In this example, the active ILM policy includes three ILM rules, in the following order:

  1. A compliant rule that creates erasure-coded copies of the objects in a specific compliant S3 bucket. The EC copies are stored on Storage Nodes from day 0 to forever.
  2. A non-compliant rule that creates two replicated object copies on Storage Nodes for a year and then moves one object copy to Archive Nodes and stores that copy forever. This rule only applies to non-compliant buckets because it stores only one object copy forever and it uses Archive Nodes.
  3. A compliant rule that creates two replicated object copies on Storage Nodes from day 0 to forever.

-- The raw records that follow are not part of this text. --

(* ===== verification/ChannelProps.v ===== *)
(** * Properties of the transport channel

    The events of a channel as a transition system over the operations of its
    ports, the invariant of all reachable states, and what sorting and pinging
    promise. *)

From S2P Require Import Prelude TimeUtil ByteOrder ByteBuffer SocketAddress StdMap Stun StunFacts StunServer StunMessages StunRequest Effects Port PortRuns PortFacts PortProps PortSteps Channel ChannelRuns ChannelFacts.
From Stdlib Require Import SpecFloat Sorted.
#[local] Open Scope jingle_scope.
Import Port Channel.
#[local] Set Default Proof Using "Type".

(** ** The order of connections *)

Fixpoint lex (a b : list Z) : bool :=
  match a, b with
  | x :: a, y :: b => (x <? y) || ((x =? y) && lex a b)
  | _, _ => false
  end.
Lemma lex_irrefl a : lex a a = false.
Proof. induction a as [|x a IH]; cbn; [done|]. by rewrite Z.ltb_irrefl, Z.eqb_refl, IH. Qed.
Lemma lex_asym a b : lex a b = true -> lex b a = false.
Proof.
  revert b. induction a as [|x a IH]; intros [|y b]; cbn; try done. intros [Hl%Z.ltb_lt|[->%Z.eqb_eq Hl]%andb_true_iff]%orb_true_iff.
  - destruct (Z.ltb_spec y x); [lia|]. by destruct (Z.eqb_spec y x); [lia|].
  - by rewrite Z.ltb_irrefl, Z.eqb_refl, IH.
Qed.
(** Not being above is transitive, for lists of one length. *)
Lemma lex_le_trans a b c : length a = length b -> length b = length c ->
  lex b a = false -> lex c b = false -> lex c a = false.
Proof.
  revert b c. induction a as [|x a IH]; intros [|y b] [|z c]; cbn; try done. intros [= L1] [= L2].
  rewrite !orb_false_iff, !andb_false_iff, !Z.ltb_ge, !Z.eqb_neq. intros [H1 H2] [H3 H4]. split; [lia|].
  destruct (Z.eq_dec z x) as [->|]; [|by left]. assert (y = x) as -> by lia. right.
  destruct H2 as [|H2]; [lia|]. destruct H4 as [|H4]; [lia|]. by apply (IH b c).
Qed.
Lemma lex_app a b x y : length a = length b -> lex (a ++ x) (b ++ y) = lex a b || (negb (lex b a) && lex x y).
Proof.
  revert b. induction a as [|u a IH]; intros [|w b]; cbn; try done. intros [= L]. rewrite IH by done.
  destruct (Z.ltb_spec u w), (Z.eqb_spec u w), (Z.ltb_spec w u), (Z.eqb_spec w u); cbn; try lia; try done.
Qed.
Lemma lex_opp a b : lex (map Z.opp a) (map Z.opp b) = lex b a.
Proof.
  revert b. induction a as [|x a IH]; intros [|y b]; cbn; try done. rewrite IH.
  destruct (Z.ltb_spec (- x) (- y)), (Z.ltb_spec y x), (Z.eqb_spec (- x) (- y)), (Z.eqb_spec y x); cbn; try lia; done.
Qed.

(** A float that is a number, as three integers in lexicographic order. *)
Definition is_number (f : spec_float) : Prop := f <> S754_nan.
Definition float_key (f : spec_float) : list Z :=
  match f with
  | S754_infinity s => [if s then -2 else 2; 0; 0]
  | S754_finite true m e => [-1; - e; Z.neg m]
  | S754_finite false m e => [1; e; Z.pos m]
  | _ => [0; 0; 0]
  end.
Lemma float_key_length f : length (float_key f) = 3%nat.
Proof. by destruct f as [|?| |[|]]. Qed.
Lemma SFltb_key f g : is_number f -> is_number g -> SFltb f g = lex (float_key f) (float_key g).
Proof.
  unfold is_number. intros Hf Hg. destruct f as [sf|sf| |sf mf ef], g as [sg|sg| |sg mg eg]; try done; try (by destruct sf; try destruct sg).
  unfold SFltb, SFcompare. change (Pos.compare_cont Eq mf mg) with (mf ?= mg)%positive.
  destruct sf, sg; cbn -[Z.ltb Z.eqb]; try done.
  - destruct (Z.compare_spec ef eg) as [->| |].
    + rewrite Z.ltb_irrefl, Z.eqb_refl. cbn. destruct (Pos.compare_spec mf mg); cbn -[Z.ltb];
        destruct (Z.ltb_spec (Z.neg mf) (Z.neg mg)); cbn; try lia; by rewrite andb_false_r.
    + destruct (Z.ltb_spec (- ef) (- eg)); [lia|]. destruct (Z.eqb_spec (- ef) (- eg)); [lia|]. done.
    + destruct (Z.ltb_spec (- ef) (- eg)); [done|lia].
  - destruct (Z.compare_spec ef eg) as [->| |].
    + rewrite Z.ltb_irrefl, Z.eqb_refl. cbn. destruct (Pos.compare_spec mf mg); cbn -[Z.ltb];
        destruct (Z.ltb_spec (Z.pos mf) (Z.pos mg)); cbn; try lia; by rewrite andb_false_r.
    + destruct (Z.ltb_spec ef eg); [done|lia].
    + destruct (Z.ltb_spec ef eg); [lia|]. destruct (Z.eqb_spec ef eg); [lia|]. done.
Qed.

(** Write state, preferences (higher first), generation (younger first). *)
Definition conn_key (v : Port * Connection) : list Z :=
  [write_of v] ++ map Z.opp (float_key (pair_pref v)) ++ [- pair_generation (fst v) (snd v)].
Definition comparable_pair (v : Port * Connection) : Prop :=
  is_number (pair_pref v) /\ 0 <= pair_generation (fst v) (snd v) < 2147483648.
Lemma conn_key_length v : length (conn_key v) = 5%nat.
Proof. unfold conn_key. by rewrite !length_app, length_map, float_key_length. Qed.

Lemma generation_diff a b : 0 <= a < 2147483648 -> 0 <= b < 2147483648 -> s32 (a -u b) = a - b.
Proof. intros Ha Hb. unfold s32, u32. rewrite Zplus_mod_idemp_l, Z.mod_small; lia. Qed.
Lemma lex_one x y : lex [x] [y] = (x <? y).
Proof. cbn. by rewrite andb_false_r, orb_false_r. Qed.

Lemma cmp_candidates_key v w : comparable_pair v -> comparable_pair w ->
  let k u := map Z.opp (float_key (pair_pref u)) ++ [- pair_generation (fst u) (snd u)] in
  lex (k v) (k w) = (0 <? cmp_candidates v w) /\ lex (k w) (k v) = (cmp_candidates v w <? 0).
Proof.
  intros [Fv Gv] [Fw Gw] k. unfold k, cmp_candidates, compare_candidates.
  rewrite !lex_app, !lex_opp, !lex_one, !SFltb_key by (done || by rewrite !length_map, !float_key_length).
  destruct (lex (float_key (pair_pref w)) (float_key (pair_pref v))) eqn:E1.
  - by rewrite (lex_asym _ _ E1).
  - destruct (lex (float_key (pair_pref v)) (float_key (pair_pref w))) eqn:E2; [done|]. cbn [negb andb orb].
    rewrite generation_diff by done. set (a := pair_generation _ _). set (b := pair_generation _ _). clearbody a b.
    destruct (Z.ltb_spec (- a) (- b)), (Z.ltb_spec 0 (a - b)), (Z.ltb_spec (- b) (- a)), (Z.ltb_spec (a - b) 0); lia || done.
Qed.
Lemma cmp_conns_key v w : comparable_pair v -> comparable_pair w ->
  lex (conn_key v) (conn_key w) = (0 <? cmp_conns v w) /\ lex (conn_key w) (conn_key v) = (cmp_conns v w <? 0).
Proof.
  intros Hv Hw. destruct (cmp_candidates_key v w Hv Hw) as [E1 E2]. unfold conn_key, cmp_conns.
  rewrite (lex_app [write_of v] [write_of w]), (lex_app [write_of w] [write_of v]), !lex_one, E1, E2 by done.
  destruct (Z.ltb_spec (write_of v) (write_of w)), (Z.ltb_spec (write_of w) (write_of v)); lia || done.
Qed.
(** The whole key, with the latency last. *)
Definition rtt_key (v : Port * Connection) : list Z := conn_key v ++ [rtt_ (snd v)].
Lemma lt_conns_key v w : comparable_pair v -> comparable_pair w -> lt_conns v w = lex (rtt_key v) (rtt_key w).
Proof.
  intros Hv Hw. destruct (cmp_conns_key v w Hv Hw) as [E1 E2]. unfold rtt_key, lt_conns.
  rewrite lex_app, lex_one, E1, E2 by (by rewrite !conn_key_length). by destruct (0 <? _), (_ <? 0).
Qed.

Section Order.
Variable s : P2PTransportChannel.
Hypothesis Hcmp : forall k v, conn_of s k = Some v -> comparable_pair v.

screenshot Example Compliant Policy Active

Selecting a default rule

If the global Compliance setting is enabled, the default rule in the active or any proposed ILM policy must be compliant. In the example, the default rule is the second compliant rule. This rule applies to any object in any compliant or non-compliant bucket that was not matched by the first two rules.

Note: When the global Compliance setting is enabled, you might see an error message when you initially select the rules for a proposed ILM policy. The message indicates you must select a compliant ILM rule to be the default rule. Select the Default radio button for the compliant rule that you want to be the default, and drag that rule to the appropriate position in the list.
screenshot of Example Compliant Policy Default Rule Not Compliant

Simulating the proposed policy

After you have added rules in your proposed policy, arranged them, and chosen a default compliant rule, you should simulate the policy by testing objects from both compliant and non-compliant buckets. For example, if you simulated the example policy, you would expect test objects to be evaluated as follows:
  • A test object in the bucket bank-records for the Bank of ABC tenant would be matched by the EC objects compliant rule.
  • A test object in any non-compliant bucket for any tenant account would be matched by the non-compliant rule.
  • A test object in a compliant bucket named customer-records for Bank of ABC or any other tenant would be matched by the default rule. This is because the bucket name does not match bank-records and the non-compliant rule does not apply to objects in compliant buckets.

Activating the policy

When you are completely satisfied that the new policy protects object data as expected, you can activate it.